Il y a quelque chose d’inhabituel dans la façon dont Messi joue le jeu. Son génie vient de l’élévation des choses simples – la conscience de la position, la finition au laser, le contrôle du ballon, la lecture du jeu, la liste continue – à un autre plan. Il reste capable de moments brillants qui changent la donne, mais c’est ce moteur de cohérence qui sous-tend tous ces moments et l’articulation qui peut être difficile et prendre du temps. Peut-être que la tentation de réduire tout cela à un amour est le seul moyen de tout intégrer pendant les quelques minutes dont ils disposent.

« Eh bien, c’était peut-être son dernier match », était une réponse potentielle à cette couverture sursaturée, mais cela a aussi le goût d’une sauce assez faible. C’était un match du deuxième tour, et c’était celui que l’Argentine était la grande favorite pour gagner. S’ils avaient perdu contre l’Australie, cela aurait en soi été une histoire plus importante que « Lionel Messi vient de jouer son dernier match en Coupe du monde ». Messi a déjà plus ou moins laissé entendre que ce sera sûrement sa dernière Coupe du monde – il aura 39 ans lors de la prochaine – et ce ne serait pas une surprise de le voir prendre sa retraite après ce tournoi, ou peut-être d’essayer de continuer. jusqu’à la Copa América 2024.

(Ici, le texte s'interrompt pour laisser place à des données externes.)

(** The numeral of a positive number: a digit other than zero, then
    digits. *)
Lemma str_of_pos p :
  exists c d,
    NilZero.string_of_uint (Pos.to_uint p) = String c d /\
    is_digit c = true /\ c <> "0"%char /\ all_digits d = true /\
    digits_value (String c d) = Z.pos p.
Proof.
  pose proof (to_uint_no_leading_zero p) as Hlz.
  pose proof (DecimalPos.Unsigned.to_uint_nonnil p) as Hnil.
  pose proof (DecimalPos.Unsigned.of_to p) as Hof.
  assert (Hv : digits_value (NilEmpty.string_of_uint (Pos.to_uint p)) =
               Z.pos p).
  { unfold digits_value. rewrite NilEmpty.usu. unfold Z.of_uint.
    now rewrite Hof. }
  revert Hlz Hnil Hv.
  destruct (Pos.to_uint p) as [|u|u|u|u|u|u|u|u|u|u]; intros Hlz Hnil Hv;
    try congruence;
    try (exfalso; now apply (Hlz u));
    cbn [NilZero.string_of_uint NilEmpty.string_of_uint] in *;
    eexists _, _; (split; [reflexivity|]);
    (split; [reflexivity|]); (split; [discriminate|]);
    (split; [apply string_of_uint_digits | exact Hv]).
Qed.

Lemma rstrip_digits s : all_digits s = true -> rstrip s = s.
Proof.
  induction s as [|c r IH]; [reflexivity|].
  intros H. simpl in H. apply andb_prop in H as [Hc Hr].
  cbn [rstrip]. rewrite (IH Hr). destruct r; [|reflexivity].
  now rewrite (digit_not_space c Hc).
Qed.
(** X6: a failure is memoized like a result.  After a search that went to
    the network and was answered with a status other than 200, the same
    search repeated within the hour returns the empty list every time and
    sends no further request, whatever the network would answer by then;
    and likewise a detail fetch that failed keeps returning [None]. *)
Theorem failures_are_memoized :
  (forall query limit gaps s el resp,
     (total gaps < ttl)%N ->
     cache_hit (CSearch query limit) s = None ->
     network s (requests_made s) (SearchRequest query) = Reply el (Ok resp) ->
     status_code resp <> 200 ->
     let run := repeatedly (search_met_artworks query limit) gaps s in
     outcome run = Ok (replicate (S (length gaps)) (PList []))
     /\ http_gets (trace run) = [SearchRequest query])
  /\ (forall object_id gaps s el resp,
     (total gaps < ttl)%N ->
     cache_hit (CDetails object_id) s = None ->
     network s (requests_made s) (ObjectRequest object_id) = Reply el (Ok resp) ->
     status_code resp <> 200 ->
     let run := repeatedly (get_artwork_details object_id) gaps s in
     outcome run = Ok (replicate (S (length gaps)) PNone)
     /\ http_gets (trace run) = [ObjectRequest object_id]).
Proof.
  split.
  - intros query limit gaps s el resp Hwindow Hmiss Hnet Hstatus.
    apply (repeatedly_first_value (CSearch query limit) (search_body query limit)
             (SearchRequest query)); try assumption.
    + intros s'. eexists _, _, _. apply search_body_run.
    + fold (search_met_artworks query limit). rewrite (search_miss _ _ _ Hmiss).
      unfold outcome, search_eval. cbn. rewrite Hnet. cbn.
      apply Z.eqb_neq in Hstatus. rewrite Hstatus. reflexivity.
  - intros object_id gaps s el resp Hwindow Hmiss Hnet Hstatus.
    apply (repeatedly_first_value (CDetails object_id) (details_body object_id)
             (ObjectRequest object_id)); try assumption.
    + intros s'. eexists _, _, _. apply details_body_run.
    + fold (get_artwork_details object_id). rewrite (details_miss _ _ Hmiss).
      unfold outcome, details_eval. cbn. rewrite Hnet. cbn.
      apply Z.eqb_neq in Hstatus. rewrite Hstatus. reflexivity.
Qed.

Lemma failures_are_memoized_witness :
  (outcome (repeatedly (search_met_artworks "flaky" 20) [5000; 60000]%N edge_state)
     = Ok [PList []; PList []; PList []]
   /\ http_gets (trace (repeatedly (search_met_artworks "flaky" 20) [5000; 60000]%N
                          edge_state))
      = [SearchRequest "flaky"])
  /\ (outcome (repeatedly (get_artwork_details (PInt 4)) [5000]%N edge_state)
     = Ok [PNone; PNone]
   /\ http_gets (trace (repeatedly (get_artwork_details (PInt 4)) [5000]%N edge_state))
      = [ObjectRequest (PInt 4)]).
Proof.
  pose proof failures_are_memoized as [Hsearch Hdetails].
  split.
  - refine (Hsearch "flaky" 20 [5000; 60000]%N edge_state 40%N (Response 503 None) _ _ _ _);
      first [reflexivity | discriminate].
  - refine (Hdetails (PInt 4) [5000]%N edge_state 20%N (Response 404 None) _ _ _ _);
      first [reflexivity | discriminate].
Defined.

(** X7: an entry is used for one hour and no longer.  When a call that went
    to the network is repeated an hour or more after its value was stored,
    the function runs again and sends a second request. *)
Theorem entries_expire :
  (forall query limit d s,
     cache_hit (CSearch query limit) s = None ->
     (ttl <= d)%N ->
     http_gets (trace (repeatedly (search_met_artworks query limit) [d] s))
       = [SearchRequest query; SearchRequest query])
  /\ (forall object_id d s,
     cache_hit (CDetails object_id) s = None ->
     (ttl <= d)%N ->
     http_gets (trace (repeatedly (get_artwork_details object_id) [d] s))
       = [ObjectRequest object_id; ObjectRequest object_id]).
Proof.
  split.
  - intros query limit d s Hmiss Hlate.
    apply (stale_refetch (CSearch query limit) (search_body query limit)); try assumption.
    intros s'. eexists _, _, _. apply search_body_run.
  - intros object_id d s Hmiss Hlate.
    apply (stale_refetch (CDetails object_id) (details_body object_id)); try assumption.
    intros s'. eexists _, _, _. apply details_body_run.
Qed.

En partageant ce sentiment de malaise face à cette obséquiosité, Piers Morgan a réussi à arriver à la bonne réponse à la suite de ce que nous pourrions présumer être une pensée totalement erronée. Bien sûr, il est difficile de dire s’il s’agit d’une opinion sincère – les tweets de lui louant précédemment Messi n’étaient pas difficiles à trouver – ou s’il était simplement un troll professionnel, prenant un moment pour mettre la botte dans la BBC, sortir battre pour son nouveau meilleur ami, ou tout ce qui précède. Mais finalement, même une horloge arrêtée indique la bonne heure deux fois par jour.

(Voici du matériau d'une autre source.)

(** C2. ARMED to NOTIFIED with a counter of 2^31 expirations: the driver
    deselects the descriptor, sets [ack_pending] and sends one timeout
    notification, but the notification carries -2147483648, not the count
    read. *)
Theorem ready_input_count_not_carried :
  ans_read answers_count_2_31 = (8, 2147483648)
  /\ step (mk_emulator (mk_etimerfd 1 5 false) {[5]}) (ReadyInput 5)
          answers_count_2_31 =
       Some (mk_emulator (mk_etimerfd 1 5 true) ({[5]} ∖ {[5]}),
             [sys_read 5 8;
              driver_select 1 5 (Z.lor ERL_DRV_READ ERL_DRV_USE) 0;
              driver_output 1
                [EI_TERM (ERL_TUPLE [ERL_ATOM "etimerfd";
                                     ERL_TUPLE [ERL_ATOM "timeout";
                                                ERL_INTEGER (-2147483648)]])]]).
Proof. split; reflexivity. Qed.

(** C6. SetTime on a timer whose previous spec the kernel reports as
    [{{2147483648,0},{2147483647,999990000}}]: the call is made with flags
    0 for the atom [false] and succeeds, but the reply pairs [ok] with
    [{{-2147483648,0},{2147483647,999990000}}], not with the previous spec. *)
Theorem settime_previous_spec_not_returned :
  ans_timerfd_settime answers_previous_2_31 =
    (0, mk_itimerspec (mk_timespec 2147483648 0) (mk_timespec 2147483647 999990000))
  /\ exec (control answers_previous_2_31 SETTIME
             (Some (settime_payload 0 0 0 0 "false")))
          (mk_etimerfd 1 5 false) =
       Some (RET_INDEX,
             Some [EI_TERM
                     (ERL_TUPLE [ERL_ATOM "ok";
                                 ERL_TUPLE [ERL_TUPLE [ERL_INTEGER (-2147483648);
                                                       ERL_INTEGER 0];
                                            ERL_TUPLE [ERL_INTEGER 2147483647;
                                                       ERL_INTEGER 999990000]]])],
             mk_etimerfd 1 5 false,
             [sys_timerfd_settime 5 0
                (mk_itimerspec (mk_timespec 0 0) (mk_timespec 0 0))]).
Proof. split; reflexivity. Qed.

(** C9. Numeric width: a counter of 2^32 expirations reaches the owner as
    [{etimerfd,{timeout,0}}], and a previous interval of 3000000000 seconds
    is replied as -1294967296: [~i] formats a C [int]. *)
Theorem timeout_count_narrowed_to_int :
  step (mk_emulator (mk_etimerfd 1 5 false) {[5]}) (ReadyInput 5)
       answers_count_2_32 =
    Some (mk_emulator (mk_etimerfd 1 5 true) ({[5]} ∖ {[5]}),
          [sys_read 5 8;
           driver_select 1 5 (Z.lor ERL_DRV_READ ERL_DRV_USE) 0;
           driver_output 1
             [EI_TERM (ERL_TUPLE [ERL_ATOM "etimerfd";
                                  ERL_TUPLE [ERL_ATOM "timeout";
                                             ERL_INTEGER 0]])]])
  /\ exec (control answers_long_interval SETTIME
             (Some (settime_payload 0 0 0 0 "false")))
          (mk_etimerfd 1 5 false) =
       Some (RET_INDEX,
             Some [EI_TERM
                     (ERL_TUPLE [ERL_ATOM "ok";
                                 ERL_TUPLE [ERL_TUPLE [ERL_INTEGER (-1294967296);
                                                       ERL_INTEGER 0];
                                            ERL_TUPLE [ERL_INTEGER (-1294967297);
                                                       ERL_INTEGER 0]]])],
             mk_etimerfd 1 5 false,
             [sys_timerfd_settime 5 0
                (mk_itimerspec (mk_timespec 0 0) (mk_timespec 0 0))]).
Proof. split; reflexivity. Qed.

(** ** The ack gate along runs *)

(** A Control callback sends the owner nothing, and unless it is a Create on
    a handle with [ack_pending] set it either leaves [ack_pending] clear or
    leaves the port as it was. *)
Lemma step_control_gate (h h' : emulator) (command : Z) (buf : in_x_buff)
    (k : answers) (fx : list effect) :
  create_allowed h (Control command buf) = true ->
  step h (Control command buf) k = Some (h', fx) ->
  filter is_output fx = []
  /\ filter is_timeout fx = []
  /\ (ack_pending (drv h') = false \/ h' = h).
Proof.
  intros Hcr Hstep. destruct h as [[p fd0 pending] sel].
  unfold_driver.
  cbn [hdl log port fd ack_pending drv selected create_allowed] in *.
  destruct (negb (ans_x_new k =? 0)).
  { simplify_eq. split; [reflexivity | split; [reflexivity | right; reflexivity]]. }
  destruct (command =? CREATE).
  { destruct pending; [discriminate |].
    repeat case_match; simplify_eq;
      (split; [reflexivity | split; [reflexivity | left; reflexivity]]). }
  destruct (command =? SETTIME).
  { repeat case_match; simplify_eq;
      (split; [reflexivity | split; [reflexivity | right; reflexivity]]). }
  destruct (command =? GETTIME).
  { repeat case_match; simplify_eq;
      (split; [reflexivity | split; [reflexivity | right; reflexivity]]). }
  destruct (command =? ACK).
  { destruct pending; cbn in Hstep; simplify_eq;
      (split; [reflexivity
              | split; [reflexivity | (left; reflexivity) || (right; reflexivity)]]). }
  simplify_eq. split; [reflexivity | split; [reflexivity | right; reflexivity]].
Qed.

(** A ReadyInput callback sends the owner at most one message; it either
    is for the handle's descriptor, which it deselects while it sets
    [ack_pending], or changes nothing and sends no timeout. *)
Lemma step_ready_input_gate (h h' : emulator) (event : ErlDrvEvent)
    (k : answers) (fx : list effect) :
  step h (ReadyInput event) k = Some (h', fx) ->
  (length (filter is_output fx) <= 1)%nat
  /\ ((event = fd (drv h)
       /\ h' = mk_emulator (mk_etimerfd (port (drv h)) (fd (drv h)) true)
                           (selected h ∖ {[fd (drv h)]}))
      \/ (h' = h /\ filter is_timeout fx = [])).
Proof.
  intros Hstep. destruct h as [[p fd0 pending] sel].
  unfold_driver. cbn [hdl log port fd ack_pending drv selected] in *.
  destruct (Z.eqb_spec event fd0) as [-> | Hne].
  - destruct (ans_read k) as [n count]. destruct (n =? 8); simplify_eq.
    + split; [vm_compute; lia | left; split; reflexivity].
    + split; [vm_compute; lia | right; split; reflexivity].
  - simplify_eq. split; [vm_compute; lia | right; split; reflexivity].
Qed.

Et est-ce le genre de chose que même Messi voudrait entendre ? Je veux dire, tout le monde aime les louanges. Je ne doute pas que Cristiano Ronaldo, par exemple, aime recevoir des éloges. Et il n’y a rien de mal à cela; en effet, la fausse modestie peut être tout aussi aggravante que l’extrême arrogance. Mais il y a un moment où la plupart des gens commenceraient sûrement à se sentir un peu mal à l’aise au ton d’un lourd volume de louanges. Certains – peut-être beaucoup – détestent le recevoir, ou du moins prétendent que c’est le cas.

Le lendemain, la France a joué contre la Pologne et la couverture de la BBC était revenue à la normale. Kylian Mbappe est probablement devenu le meilleur joueur de sa génération, mais si le langage utilisé autour de lui était également flatteur, il était à une échelle différente de celui posé à la porte de Messi la veille au soir. C’était plus qu’un peu comme si la normalité était revenue. Mais cela soulève la question suivante : que se passe-t-il si l’Argentine est éliminée ou perd la finale ? Je suppose que la BBC a peut-être encore tout le matériel de présentation bordé de noir après la mort de la reine ? Peut-être qu’ils réutiliseront cela pour nous guider tout au long de dix jours de deuil pour Lionel Messi qui n’a pas remporté de Coupe du monde.

Il est tout à fait compréhensible que les gens – ceux qui travaillent dans l’industrie du football et ceux qui ne le font pas – vénèrent Lionel Messi. Il est évidemment un talent générationnel. Mais c’était comme si étrange pour la BBC de prendre ce match singulier (et, comme les choses se sont avérées, très intéressant) et de le résumer à l’implication d’un joueur, quel que soit ce joueur. Les autres joueurs argentins méritaient mieux. Les joueurs australiens méritaient mieux. Nous méritions tous mieux.